The final part of Saturday was a Gala Concert given by a young all-boy’s choir (Cambiata North West) and a group from York University, The 24. Both groups performed to a very high standard but given the nature of the weekend it was very difficult to take your eyes off the conductor and to think how you might have interpreted these pieces! Finally The Academic Student Choir of the Ural Federal University (Russia) took to the stage. A choir that had incredible power but still had great prowess and technique.

Another highlight of the convention is always the chance to look at the latest choral publications and compositions. Many of these are free or sold at a much-reduced rate and I bought a number back for use this year at Kent with Sue and Dan. [Editor’s note: hurrah!]

I was very grateful to have been given the opportunity to attend the convention once again and felt honoured to represent the University in Manchester with some of the most important choral heads in the UK; can’t wait to embark on another great year of music-making at Kent.

On Course: Emma Murton on the ABCD convention

Each August, the budding student conductor of the Chamber Choir in the following academic year goes on the Young Conductor’s Course with the Association of British Choral Directors summer school. This year, it was the turn of second-year Scholar, harpist and singer Emma Murton; here’s her story…


The ABCD choral conducting convention was a fantastic experience for me as a budding conductor. There were several highlights for me, including a session and performance by ”The White Rosette” and learning new tricks to the trade from Amy Bebbington – the leader of the young conductor’s course.

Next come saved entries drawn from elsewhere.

(* ===== verification/Virtio.v ===== *)
(** The virtio disk driver, kernel/virtio_disk.c.

    Below, the driver is written once for every host [DiskHost], the functions
    of spinlock.c, proc.c and kalloc.c that it calls; [kernel_host] is the
    kernel's.  Pointers in descriptors name what they point to ([dptr]).  The
    registers of the device are a parameter: the value of a register after a
    list of register writes.

    Module Ring lets the device, interrupts and any number of processes
    inside [virtio_disk_rw] interleave.  A driver step is a section of the C
    that runs with [vdisk_lock] held; the device also moves in the middle of
    a submission, between the steps that the memory barriers order. *)

From Stdlib Require Import ZArith Lia List String Bool.
From stdpp Require Import base tactics numbers list functions sets.
From S2P Require Import Prelude.
From S2P Require Import Abi.
From S2P Require Import Spinlock.
From S2P Require Import Kalloc.
From S2P Require Import Proc.
From S2P Require Import Sched.

(** * virtio.h *)

Definition VIRTIO_MMIO_MAGIC_VALUE : Z := 0x000.
Definition VIRTIO_MMIO_VERSION : Z := 0x004.
Definition VIRTIO_MMIO_DEVICE_ID : Z := 0x008.
Definition VIRTIO_MMIO_VENDOR_ID : Z := 0x00c.
Definition VIRTIO_MMIO_DEVICE_FEATURES : Z := 0x010.
Definition VIRTIO_MMIO_DRIVER_FEATURES : Z := 0x020.
Definition VIRTIO_MMIO_QUEUE_SEL : Z := 0x030.
Definition VIRTIO_MMIO_QUEUE_NUM_MAX : Z := 0x034.
Definition VIRTIO_MMIO_QUEUE_NUM : Z := 0x038.
Definition VIRTIO_MMIO_QUEUE_READY : Z := 0x044.
Definition VIRTIO_MMIO_QUEUE_NOTIFY : Z := 0x050.
Definition VIRTIO_MMIO_INTERRUPT_STATUS : Z := 0x060.
Definition VIRTIO_MMIO_INTERRUPT_ACK : Z := 0x064.
Definition VIRTIO_MMIO_STATUS : Z := 0x070.
Definition VIRTIO_MMIO_QUEUE_DESC_LOW : Z := 0x080.
Definition VIRTIO_MMIO_QUEUE_DESC_HIGH : Z := 0x084.
Definition VIRTIO_MMIO_DRIVER_DESC_LOW : Z := 0x090.
Definition VIRTIO_MMIO_DRIVER_DESC_HIGH : Z := 0x094.
Definition VIRTIO_MMIO_DEVICE_DESC_LOW : Z := 0x0a0.
Definition VIRTIO_MMIO_DEVICE_DESC_HIGH : Z := 0x0a4.

Definition VIRTIO_CONFIG_S_ACKNOWLEDGE : Z := 1.
Definition VIRTIO_CONFIG_S_DRIVER : Z := 2.
Definition VIRTIO_CONFIG_S_DRIVER_OK : Z := 4.
Definition VIRTIO_CONFIG_S_FEATURES_OK : Z := 8.

Definition VIRTIO_BLK_F_RO : Z := 5.
Definition VIRTIO_BLK_F_SCSI : Z := 7.
Definition VIRTIO_BLK_F_CONFIG_WCE : Z := 11.
Definition VIRTIO_BLK_F_MQ : Z := 12.
Definition VIRTIO_F_ANY_LAYOUT : Z := 27.
Definition VIRTIO_RING_F_INDIRECT_DESC : Z := 28.
Definition VIRTIO_RING_F_EVENT_IDX : Z := 29.

Definition NUM : nat := 8.
Definition VRING_DESC_F_NEXT : Z := 1.
Definition VRING_DESC_F_WRITE : Z := 2.
Definition VIRTIO_BLK_T_IN : Z := 0.
Definition VIRTIO_BLK_T_OUT : Z := 1.

(** What a descriptor points to: nothing, [&disk.ops[i]], [b->data],
    [&disk.info[i].status]. *)
Inductive dptr : Type :=
| p_null
| p_ops (i : nat)
| p_data (b : nat)
| p_status (i : nat).

Record virtq_desc : Type := mkDesc { d_addr : dptr; d_len : Z; d_flags : Z; d_next : nat }.
Record blk_req : Type := mkReq { rq_type : Z; rq_reserved : Z; rq_sector : Z }.

(** [struct disk] with the rings it points to, and the fields of the buffers
    that the driver uses. *)
Record vdisk := mkVdisk {
  desc : nat -> virtq_desc;
  avail_idx : Z;
  avail_ring : nat -> nat;
  u_idx : Z;   (* used->idx *)
  u_ring : nat -> nat;   (* used->ring[].id *)
  dfree : nat -> bool;   (* free[] *)
  used_idx : Z;
  info_b : nat -> option nat;   (* info[].b *)
  info_status : nat -> Z;   (* info[].status *)
  ops : nat -> blk_req;
  bf_disk : nat -> Z;   (* b->disk *)
  bf_blockno : nat -> Z;   (* b->blockno *)
  bf_data : nat -> list Z;   (* b->data *)
  pages : Z * Z * Z;   (* addresses of desc, avail, used *)
  mmio : list (Z * Z)   (* register writes, oldest first *)
}.

Definition set_desc (v : nat -> virtq_desc) (d : vdisk) : vdisk :=
  mkVdisk v (avail_idx d) (avail_ring d) (u_idx d) (u_ring d) (dfree d) (used_idx d)
    (info_b d) (info_status d) (ops d) (bf_disk d) (bf_blockno d) (bf_data d) (pages d)
    (mmio d).
Definition set_avail_idx (v : Z) (d : vdisk) : vdisk :=
  mkVdisk (desc d) v (avail_ring d) (u_idx d) (u_ring d) (dfree d) (used_idx d)
    (info_b d) (info_status d) (ops d) (bf_disk d) (bf_blockno d) (bf_data d) (pages d)
    (mmio d).
Definition set_avail_ring (v : nat -> nat) (d : vdisk) : vdisk :=
  mkVdisk (desc d) (avail_idx d) v (u_idx d) (u_ring d) (dfree d) (used_idx d)
    (info_b d) (info_status d) (ops d) (bf_disk d) (bf_blockno d) (bf_data d) (pages d)
    (mmio d).
Definition set_u_idx (v : Z) (d : vdisk) : vdisk :=
  mkVdisk (desc d) (avail_idx d) (avail_ring d) v (u_ring d) (dfree d) (used_idx d)
    (info_b d) (info_status d) (ops d) (bf_disk d) (bf_blockno d) (bf_data d) (pages d)
    (mmio d).
Definition set_u_ring (v : nat -> nat) (d : vdisk) : vdisk :=
  mkVdisk (desc d) (avail_idx d) (avail_ring d) (u_idx d) v (dfree d) (used_idx d)
    (info_b d) (info_status d) (ops d) (bf_disk d) (bf_blockno d) (bf_data d) (pages d)
    (mmio d).
Definition set_dfree (v : nat -> bool) (d : vdisk) : vdisk :=
  mkVdisk (desc d) (avail_idx d) (avail_ring d) (u_idx d) (u_ring d) v (used_idx d)
    (info_b d) (info_status d) (ops d) (bf_disk d) (bf_blockno d) (bf_data d) (pages d)
    (mmio d).
Definition set_used_idx (v : Z) (d : vdisk) : vdisk :=
  mkVdisk (desc d) (avail_idx d) (avail_ring d) (u_idx d) (u_ring d) (dfree d) v
    (info_b d) (info_status d) (ops d) (bf_disk d) (bf_blockno d) (bf_data d) (pages d)
    (mmio d).
Definition set_info_b (v : nat -> option nat) (d : vdisk) : vdisk :=
  mkVdisk (desc d) (avail_idx d) (avail_ring d) (u_idx d) (u_ring d) (dfree d)
    (used_idx d) v (info_status d) (ops d) (bf_disk d) (bf_blockno d) (bf_data d)
    (pages d) (mmio d).
Definition set_info_status (v : nat -> Z) (d : vdisk) : vdisk :=
  mkVdisk (desc d) (avail_idx d) (avail_ring d) (u_idx d) (u_ring d) (dfree d)
    (used_idx d) (info_b d) v (ops d) (bf_disk d) (bf_blockno d) (bf_data d) (pages d)
    (mmio d).
Definition set_ops (v : nat -> blk_req) (d : vdisk) : vdisk :=
  mkVdisk (desc d) (avail_idx d) (avail_ring d) (u_idx d) (u_ring d) (dfree d)
    (used_idx d) (info_b d) (info_status d) v (bf_disk d) (bf_blockno d) (bf_data d)
    (pages d) (mmio d).
Definition set_bf_disk (v : nat -> Z) (d : vdisk) : vdisk :=
  mkVdisk (desc d) (avail_idx d) (avail_ring d) (u_idx d) (u_ring d) (dfree d)
    (used_idx d) (info_b d) (info_status d) (ops d) v (bf_blockno d) (bf_data d)
    (pages d) (mmio d).
Definition set_bf_blockno (v : nat -> Z) (d : vdisk) : vdisk :=
  mkVdisk (desc d) (avail_idx d) (avail_ring d) (u_idx d) (u_ring d) (dfree d)
    (used_idx d) (info_b d) (info_status d) (ops d) (bf_disk d) v (bf_data d) (pages d)
    (mmio d).
Definition set_bf_data (v : nat -> list Z) (d : vdisk) : vdisk :=
  mkVdisk (desc d) (avail_idx d) (avail_ring d) (u_idx d) (u_ring d) (dfree d)
    (used_idx d) (info_b d) (info_status d) (ops d) (bf_disk d) (bf_blockno d) v
    (pages d) (mmio d).
Definition set_pages (v : Z * Z * Z) (d : vdisk) : vdisk :=
  mkVdisk (desc d) (avail_idx d) (avail_ring d) (u_idx d) (u_ring d) (dfree d)
    (used_idx d) (info_b d) (info_status d) (ops d) (bf_disk d) (bf_blockno d)
    (bf_data d) v (mmio d).
Definition set_mmio (v : list (Z * Z)) (d : vdisk) : vdisk :=
  mkVdisk (desc d) (avail_idx d) (avail_ring d) (u_idx d) (u_ring d) (dfree d)
    (used_idx d) (info_b d) (info_status d) (ops d) (bf_disk d) (bf_blockno d)
    (bf_data d) (pages d) v.

(** * The driver *)

(** What the driver calls: [vdisk_lock] is taken and released, processes sleep
    on a channel with the lock released, and are woken; [kalloc]. *)
Class DiskHost (S : Type) := {
  host_lens :: Lens S vdisk;
  host_initlock : M S unit;
  host_acquire : M S unit;
  host_release : M S unit;
  host_sleep : chan -> M S unit;
  host_wakeup : chan -> M S unit;
  host_kalloc : M S Z
}.

Module Virtio.
Section driver.
Context {St : Type} `{DiskHost St}.
(** The value of a register after the given register writes. *)
Variable R : list (Z * Z) -> Z -> Z.

Definition getd {A : Type} (f : vdisk -> A) : M St A := zoom (gets f).
Definition modd (f : vdisk -> vdisk) : M St unit := zoom (modify f).
Definition readreg (r : Z) : M St Z := getd (fun d => R (mmio d) r).
Definition writereg (r v : Z) : M St unit := modd (fun d => set_mmio (mmio d ++ [(r, u32 v)]) d).

Definition zero_desc : virtq_desc := mkDesc p_null 0 0 0.
(** [features &= ~(1 << bit)] *)
Definition without (bit features : Z) : Z := Z.land features (Z.lnot (Z.shiftl 1 bit)).

Definition virtio_disk_init : M St unit :=
  host_initlock ;;;
  magic <- readreg VIRTIO_MMIO_MAGIC_VALUE ;;
  version <- readreg VIRTIO_MMIO_VERSION ;;
  device <- readreg VIRTIO_MMIO_DEVICE_ID ;;
  vendor <- readreg VIRTIO_MMIO_VENDOR_ID ;;
  if negb (magic =? 0x74726976) || negb (version =? 2) || negb (device =? 2) || negb (vendor =? 0x554d4551)
  then panic "could not find virtio disk" else
  writereg VIRTIO_MMIO_STATUS 0 ;;;
  let status := VIRTIO_CONFIG_S_ACKNOWLEDGE in
  writereg VIRTIO_MMIO_STATUS status ;;;
  let status := Z.lor status VIRTIO_CONFIG_S_DRIVER in
  writereg VIRTIO_MMIO_STATUS status ;;;
  features <- readreg VIRTIO_MMIO_DEVICE_FEATURES ;;
  writereg VIRTIO_MMIO_DRIVER_FEATURES
    (without VIRTIO_RING_F_INDIRECT_DESC (without VIRTIO_RING_F_EVENT_IDX
      (without VIRTIO_F_ANY_LAYOUT (without VIRTIO_BLK_F_MQ (without VIRTIO_BLK_F_CONFIG_WCE
        (without VIRTIO_BLK_F_SCSI (without VIRTIO_BLK_F_RO features))))))) ;;;
  let status := Z.lor status VIRTIO_CONFIG_S_FEATURES_OK in
  writereg VIRTIO_MMIO_STATUS status ;;;
  status <- readreg VIRTIO_MMIO_STATUS ;;
  if Z.land status VIRTIO_CONFIG_S_FEATURES_OK =? 0 then panic "virtio disk FEATURES_OK unset" else
  writereg VIRTIO_MMIO_QUEUE_SEL 0 ;;;
  ready <- readreg VIRTIO_MMIO_QUEUE_READY ;;
  if negb (ready =? 0) then panic "virtio disk should not be ready" else
  max <- readreg VIRTIO_MMIO_QUEUE_NUM_MAX ;;
  if max =? 0 then panic "virtio disk has no queue 0" else
  if max <? Z.of_nat NUM then panic "virtio disk max queue too short" else
  desc_pa <- host_kalloc ;;
  avail_pa <- host_kalloc ;;
  used_pa <- host_kalloc ;;
  modd (set_pages (desc_pa, avail_pa, used_pa)) ;;;
  if (desc_pa =? 0) || (avail_pa =? 0) || (used_pa =? 0) then panic "virtio disk kalloc" else
  modd (set_desc (fun _ => zero_desc)) ;;;
  modd (fun d => set_avail_idx 0 (set_avail_ring (fun _ => 0%nat) d)) ;;;
  modd (fun d => set_u_idx 0 (set_u_ring (fun _ => 0%nat) d)) ;;;
  writereg VIRTIO_MMIO_QUEUE_NUM (Z.of_nat NUM) ;;;
  writereg VIRTIO_MMIO_QUEUE_DESC_LOW desc_pa ;;;
  writereg VIRTIO_MMIO_QUEUE_DESC_HIGH (Z.shiftr desc_pa 32) ;;;
  writereg VIRTIO_MMIO_DRIVER_DESC_LOW avail_pa ;;;
  writereg VIRTIO_MMIO_DRIVER_DESC_HIGH (Z.shiftr avail_pa 32) ;;;
  writereg VIRTIO_MMIO_DEVICE_DESC_LOW used_pa ;;;
  writereg VIRTIO_MMIO_DEVICE_DESC_HIGH (Z.shiftr used_pa 32) ;;;
  writereg VIRTIO_MMIO_QUEUE_READY 0x1 ;;;
  for_each (seq 0 NUM) (fun i => modd (fun d => set_dfree (<[i := true]> (dfree d)) d)) ;;;
  writereg VIRTIO_MMIO_STATUS (Z.lor status VIRTIO_CONFIG_S_DRIVER_OK).

(** -1 is [None] *)
Definition alloc_desc : M St (option nat) :=
  for_find (seq 0 NUM) (fun i =>
    fr <- getd (fun d => dfree d i) ;;
    if fr : bool then modd (fun d => set_dfree (<[i := false]> (dfree d)) d) ;;; ret (Some i)
    else ret None).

After settling in on the Friday into the amazing Leeds Metropolitan campus I met the other young conductors, all fantastic people I am keeping in contact with. With our free ABCD bags we pillaged all the stalls of their free samples of music and CD’s till they were bulging with new pieces and exciting new composers to explore for this year (and probably many years to come!). We then enjoyed a traditional and truly scrumptious Yorkshire meal with a round of the famous “Sheffield carols”, leaving our bellies full and voices cracked. It was then that I realised my voice was going to be running marathons this weekend!

The next morning we all arose bright and early to enjoy the warm-up session with Rhiannon Gayle, the founder of “Rock up and Sing” – a group which encourages people who have had bad experience with singing in the past to change their negative views on singing and enjoy it again. Her energetic and original warm-up’s will definitely feature in this year’s Chamber Choir warm ups, I can’t wait to use them! In the evening we all travelled to the Gala performance in Leeds town hall. It was an amazing building, full of impressive Victorian architecture and some unique musical history – from its commission and première performance of Belshazzar’s Feast to performances from Elgar and Rachmaninoff. The performance included the fantastic Swedish acapella group “Vocado” who were dressed in bright yellow trousers and bow-ties, a look I am trying to convince Dan to try for concerts this term! [Could be interesting:f or the group, or just me ? Dan.]

Throughout the weekend I experienced a huge variety of conducting and singing, with the highlight being the hugely talented group of young conductors and our workshops with Amy Bebbington. Each of us conducted completely different, enabling us to all gain new ways and techniques on choral leadership. Amy Bebbington lessons will stay with me this whole year as will the confidence the entire course gave me. It was a truly fantastic opportunity which I will treasure and use as the year progresses – watch out choir, we have some fun and hard work ahead!